Identifying where your brand would fall on this spectrum is one of the first steps in determining how you can establish recognizable, distinguishable brand identities that lend themselves to the experience of the customer.

What’s right for my company?

Some questions to ask yourself as you develop a branding strategy for multiple companies include:

  • How do the objectives of each of my brands relate? How are they dissimilar?
  • How strongly should sub-brands be associated with the parent brand?
  • How important is it for a customer of Brand A to know about Brand B?
  • How will changing the branding of a business impact its consumer awareness?
  • Will the visual branding and marketing messaging be inclusive enough to scale in the future should the company expand?
  • What differentiates you from your competition? Does your branding need to follow certain aesthetics of your industry?

Brand Family Logos

In our own story, we asked ourselves, “How do the Adpearance and Foureyes brands relate? How do our clients and customers interact with each brand? And how do we express that visually?

When it comes to setting the visual identity for a suite of brands, the logo is the first thing that comes to mind and can often be the most challenging. How similar should each sub-brand logo be? Should the sub-brand logos include the parent brand logo or name in some way? How will the visual identity scale if new brands are added?

Brands like FedEx and Virgin established a highly similar set of logos for their family of companies.

Fedex
Virgin

With Adpearance and Foureyes, we wanted separate but complementary branding for each one. The old Adpearance logo was updated with the same font used in Foureyes’ logo and each brand was given a new logomark the same shape as a container.

Not only did the end result lend itself to a more cohesive visual identity, but it also established a framework for future sub-brands or brand extensions.

Creative examples of Airbnb’s Bélo icon

Creating a Scalable Icon

Inspired by the creativity fueled by Airbnb’s redesigned icon, our team also looked to the shape unifying Adpearance’s and Foureye’s new logo as a way to further extend our branding.

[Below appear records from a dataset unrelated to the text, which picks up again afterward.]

(** * Kabak word game bot: a shallow embedding of [bot.py]

    The development follows the layout of the source file: string
    utilities, [compare_word] and [score_from], the turn queue, the command
    handlers ([join], [begin], [handle_guess_word], [steal_handler],
    [reset_game]) and the snapshot file written by [save_state]. *)

From Stdlib Require Import ZArith String Ascii Lia.
From stdpp Require Import base numbers option list gmultiset gmap pretty sorting.

Local Open Scope Z_scope.

(** ** Python strings

    A Python [str] is a sequence of Unicode code points. *)

Abbreviation char := N (only parsing).
Abbreviation str := (list N) (only parsing).

(** An ASCII literal as a Python string. *)
Definition py (s : string) : str :=
  (λ a, N_of_ascii a) <$> list_ascii_of_string s.

(** [str.upper], [str.lower] and [str.strip] are methods of the Python
    runtime (they depend on the Unicode tables); the model takes them as an
    interface. *)
Class StrOps := {
  upper : str → str;
  lower : str → str;
  strip : str → str
}.

(** [list.remove(x)]: drops the first occurrence of [x]. *)
Fixpoint list_remove_first (x : char) (l : str) : str :=
  match l with
  | [] => []
  | y :: l' => if decide (x = y) then l' else y :: list_remove_first x l'
  end.

(** ** [compare_word] and [score_from] *)

(** The three strings ["green"], ["yellow"], ["gray"] that [compare_word]
    produces (Exact, Partial and Absent in the specification). *)
Inductive colour := green | yellow | gray.

Global Instance colour_eq_dec : EqDecision colour.
Proof. solve_decision. Defined.

(** First loop of [compare_word]: [for i, ch in enumerate(guess)], starting at
    index [i]. [None] is the [IndexError] of [target[i]]. *)
Fixpoint mark_green (target : str) (i : nat) (guess : str)
    (res : list colour) (remaining : str) : option (list colour * str) :=
  match guess with
  | [] => Some (res, remaining)
  | ch :: guess' =>
      match target !! i with
      | None => None
      | Some t =>
          if decide (ch = t)
          then mark_green target (S i) guess' (<[i:=green]> res) remaining
          else mark_green target (S i) guess' res (remaining ++ [t])
      end
  end.

(** Second loop of [compare_word]. *)
Fixpoint mark_yellow (i : nat) (guess : str)
    (res : list colour) (remaining : str) : list colour :=
  match guess with
  | [] => res
  | ch :: guess' =>
      if bool_decide (res !! i = Some gray) && bool_decide (ch ∈ remaining)
      then mark_yellow (S i) guess' (<[i:=yellow]> res)
             (list_remove_first ch remaining)
      else mark_yellow (S i) guess' res remaining
  end.

Definition compare_word `{StrOps} (guess target : str) : option (list colour) :=
  let guess := upper guess in
  let target := upper target in
  let res := replicate (length guess) gray in
  match mark_green target 0 guess res [] with
  | None => None
  | Some (res, remaining) => Some (mark_yellow 0 guess res remaining)
  end.

Definition score_from (colours : list colour) : Z :=
  foldr Z.add 0
    ((λ c, match c with green => 10 | yellow => 5 | gray => 0 end) <$> colours).

(** *** The two-pass rule as the specification words it *)

(** Letters of the secret matched exactly by the guess. *)
Fixpoint exact_letters (g s : str) : str :=
  match g, s with
  | a :: g', b :: s' =>
      if decide (a = b) then b :: exact_letters g' s' else exact_letters g' s'
  | _, _ => []
  end.

(** Second pass over the guess, [rem] being the remaining-letter multiset. *)
Fixpoint partial_pass (g s : str) (rem : gmultiset N) : list colour :=
  match g, s with
  | a :: g', b :: s' =>
      if decide (a = b) then green :: partial_pass g' s' rem
      else if decide (a ∈ rem)
           then yellow :: partial_pass g' s' (rem ∖ {[+ a +]})
           else gray :: partial_pass g' s' rem
  | _, _ => []
  end.

Definition two_pass (g s : str) : list colour :=
  partial_pass g s (list_to_set_disj s ∖ list_to_set_disj (exact_letters g s)).

(** Number of positions of [g] holding letter [c] that are marked green or
    yellow in [res], and number of occurrences of [c] in a word. *)
Definition marked (c : char) (g : str) (res : list colour) : nat :=
  length (filter (λ p, p.1 = c ∧ p.2 ≠ gray) (zip g res)).

Definition occurrences (c : char) (w : str) : nat :=
  length (filter (λ x, x = c) w).

(** *** The two loops of [compare_word] read structurally

    [greens] and [leftover] are the [res] and [remaining] lists after the
    first loop, [yellows] is [res] after the second one. *)

Fixpoint greens (g t : str) : list colour :=
  match g, t with
  | a :: g', b :: t' =>
      (if decide (a = b) then green else gray) :: greens g' t'
  | _, _ => []
  end.

Fixpoint leftover (g t : str) : str :=
  match g, t with
  | a :: g', b :: t' =>
      if decide (a = b) then leftover g' t' else b :: leftover g' t'
  | _, _ => []
  end.

Fixpoint yellows (g : str) (rs : list colour) (remaining : str) : list colour :=
  match g, rs with
  | ch :: g', r :: rs' =>
      if bool_decide (r = gray) && bool_decide (ch ∈ remaining)
      then yellow :: yellows g' rs' (list_remove_first ch remaining)
      else r :: yellows g' rs' remaining
  | _, _ => rs
  end.

(** ** Session data *)

(** [str(n)] for an integer [n]. *)
Definition str_of_int (n : Z) : str := py (pretty n).

(** A Python [dict] with string keys: the entries in insertion order, each
    key at most once. The order is kept because [begin] hands
    [list(players.keys())] to [random.shuffle]. *)
Fixpoint dict_get {V} (k : str) (d : list (str * V)) : option V :=
  match d with
  | [] => None
  | (k', v) :: d' => if decide (k = k') then Some v else dict_get k d'
  end.

(** [d[k] = v]: replaces the value in place, or adds the entry at the end. *)
Fixpoint dict_set {V} (k : str) (v : V) (d : list (str * V)) : list (str * V) :=
  match d with
  | [] => [(k, v)]
  | (k', v') :: d' =>
      if decide (k = k') then (k, v) :: d' else (k', v') :: dict_set k v d'
  end.

(** [d[k]] is updated in place through a reference to it. *)
Fixpoint dict_alter {V} (f : V → V) (k : str) (d : list (str * V))
    : list (str * V) :=
  match d with
  | [] => []
  | (k', v) :: d' =>
      if decide (k = k') then (k', f v) :: d' else (k', v) :: dict_alter f k d'
  end.

Definition dict_keys {V} (d : list (str * V)) : list str := d.*1.

(** [ctx.bot_data["players"][uid]] *)
Record Player := {
  username : str;
  score : Z;
  last_active : str
}.

Definition add_score (delta : Z) (p : Player) : Player :=
  {| username := username p; score := score p + delta;
     last_active := last_active p |}.

Definition touch (now : str) (p : Player) : Player :=
  {| username := username p; score := score p; last_active := now |}.

(** [ctx.bot_data] *)
Record BotData := {
  admin_id : Z;
  players : list (str * Player);
  queue : list str;
  state_game_active : bool
}.

Definition set_players (ps : list (str * Player)) (bd : BotData) : BotData :=
  {| admin_id := admin_id bd; players := ps; queue := queue bd;
     state_game_active := state_game_active bd |}.

Definition set_queue (q : list str) (bd : BotData) : BotData :=
  {| admin_id := admin_id bd; players := players bd; queue := q;
     state_game_active := state_game_active bd |}.

Definition set_active (b : bool) (bd : BotData) : BotData :=
  {| admin_id := admin_id bd; players := players bd; queue := queue bd;
     state_game_active := b |}.

(** [dyn["last_attempt"]] and the entries of [state["buildings"]] in
    [game_state.json]. *)
Record Attempt := {
  attempt_user_id : str;
  attempt_username : str;
  attempt_time : str;
  attempt_word : str
}.

Record Dyn := {
  dyn_id : Z;
  last_attempt : option Attempt;
  is_closed : bool
}.

(** The dict stored in [game_state.json]; a key that is absent is [None]. *)
Record State := {
  buildings : option (list Dyn);
  state_queue : option (list str);
  game_state : option str
}.

Definition empty_state : State :=
  {| buildings := None; state_queue := None; game_state := None |}.

(** An entry of [cfg["buildings"]] in [config.json]; the name, the story and
    the photo are only displayed. *)
Record Building := {
  building_id : Z;
  target_word : str
}.

(** The files next to [bot.py]: [cfg.get("buildings", [])] of [config.json]
    (never written), [game_state.json] and [game_state.tmp]; a file that does
    not exist is [None]. *)
Record Files := {
  config : list Building;
  state_path : option State;
  tmp_path : option State
}.

(** [load_json(STATE_PATH)] *)
Definition load_state (fs : Files) : State :=
  match state_path fs with
  | Some state => state
  | None => empty_state
  end.

(** [save_state]: dump to the [.tmp] file, then [tmp.replace(STATE_PATH)]. *)
Definition write_tmp (state : State) (fs : Files) : Files :=
  {| config := config fs; state_path := state_path fs; tmp_path := Some state |}.

Definition replace_tmp (fs : Files) : Files :=
  {| config := config fs; state_path := tmp_path fs; tmp_path := None |}.

Definition save_state (state : State) (fs : Files) : Files :=
  replace_tmp (write_tmp state fs).

(** [STATE_PATH.unlink()] *)
Definition unlink_state (fs : Files) : Files :=
  {| config := config fs; state_path := None; tmp_path := tmp_path fs |}.

(** [next((x for x in l if x["id"] == b_id), None)] *)
Fixpoint find_building (b_id : Z) (l : list Building) : option Building :=
  match l with
  | [] => None
  | b :: l' => if decide (building_id b = b_id) then Some b else find_building b_id l'
  end.

Fixpoint find_dyn (b_id : Z) (l : list Dyn) : option Dyn :=
  match l with
  | [] => None
  | d :: l' => if decide (dyn_id d = b_id) then Some d else find_dyn b_id l'
  end.

(** The mutable state of location [b_id] as the handlers read it. *)
Definition location_state (b_id : Z) (fs : Files) : option Dyn :=
  find_dyn b_id (default [] (buildings (load_state fs))).

(** The whole world of the process: [ctx.bot_data], the [guess_building_id]
    marker of each user's [ctx.user_data], and the files. *)
Record World := {
  bot_data : BotData;
  user_data : gmap Z Z;
  files : Files
}.

Definition set_bot (bd : BotData) (w : World) : World :=
  {| bot_data := bd; user_data := user_data w; files := files w |}.

Definition set_user_data (ud : gmap Z Z) (w : World) : World :=
  {| bot_data := bot_data w; user_data := ud; files := files w |}.

Definition set_files (fs : Files) (w : World) : World :=
  {| bot_data := bot_data w; user_data := user_data w; files := fs |}.

(** ** What the bot sends *)

(** The texts passed to [reply] (or to [callback_query.answer]); the
    constructors carry the names of the specification's outcomes. *)
Inductive Answer :=
  | AdminOnly            (* access is for the admin only *)
  | NotRegistered        (* first /join *)
  | NotStarted           (* the game has not started yet *)
  | AdminCannotJoin      (* the administrator does not take part *)
  | AlreadyJoined        (* you are in the game already *)
  | Joined               (* you have joined the party *)
  | NoPlayers            (* no players *)
  | Started (first : str)
  | NotYourTurn          (* wait for your turn *)
  | InvalidLength        (* the word must have exactly 5 letters *)
  | NotInDictionary      (* the word is not in the dictionary *)
  | LocationNotFound     (* building not found *)
  | DuplicateGuess       (* you have tried this word already *)
  | LocationClosed       (* the building is closed already *)
  | Solved (colours : list colour)
  | Scored (colours : list colour) (points : Z)
  | StealOutOfTurn       (* one can rob only in one's own turn *)
  | InvalidTarget        (* player not found *)
  | StealSuccess (dice : Z)
  | StealFailure (dice : Z)
  | ResetDone
  | AdminMenu
  | Menu (is_my_turn can_steal : bool)
  | TargetList (targets : list str)
  | AskWord
  | Display.             (* score table, board, building card, open list *)

Inductive Event :=
  | Reply (a : Answer)
  | TurnNotice (uid username : str)          (* "your turn" sent to [uid] *)
  | VictimNotice (uid : str) (success : bool).

Inductive Exn := IndexError | KeyError.

(** What a handler leaves behind: the world, the messages sent, and the
    exception if it raised. *)
Record Outcome := {
  world : World;
  sent : list Event;
  raised : option Exn
}.

Definition ret (w : World) (evs : list Event) : Outcome :=
  {| world := w; sent := evs; raised := None |}.

Definition raise (e : Exn) (w : World) (evs : list Event) : Outcome :=
  {| world := w; sent := evs; raised := Some e |}.

(** Runs [k] after [o] unless [o] raised. *)
Definition and_then (o : Outcome) (k : World → Outcome) : Outcome :=
  match raised o with
  | Some _ => o
  | None =>
      let o' := k (world o) in
      {| world := world o'; sent := sent o ++ sent o'; raised := raised o' |}
  end.

(** [upd.effective_user] *)
Record User := {
  tg_id : Z;
  tg_username : option str;
  full_name : str
}.

(** [upd.effective_user.username or upd.effective_user.full_name] *)
Definition display_name (u : User) : str :=
  match tg_username u with
  | Some (c :: name) => c :: name
  | _ => full_name u
  end.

In 2014, Airbnb released a redesign of their logo and the introduction of a new icon, nicknamed “The Bélo”. The icon is an abstraction of three principles—People, Places, and Love—that have been blended into a single “A” shape. As part of the new branding relaunch, artists generated dozens of graphics based on the Bélo, echoing the brand values of the company.

Similarly, we use the shape that creates the logomark of each to generate additional branding for Adpearance and Foureyes. Through repetition, scaling, and rotation, we can now make graphics and collateral that build brand recognition.

Examples of graphics created using the Adpearance/Foureyes shape

Take on Your Logo Re-Design

When re-designing the logo for your family of dealerships or companies, starting with an honest conversation about the past, current, and future company goals and relationship between brands will aid in setting the strategy and goals of your new logo or logos. Then, focus on developing and rolling out your brand guidelines for the best results.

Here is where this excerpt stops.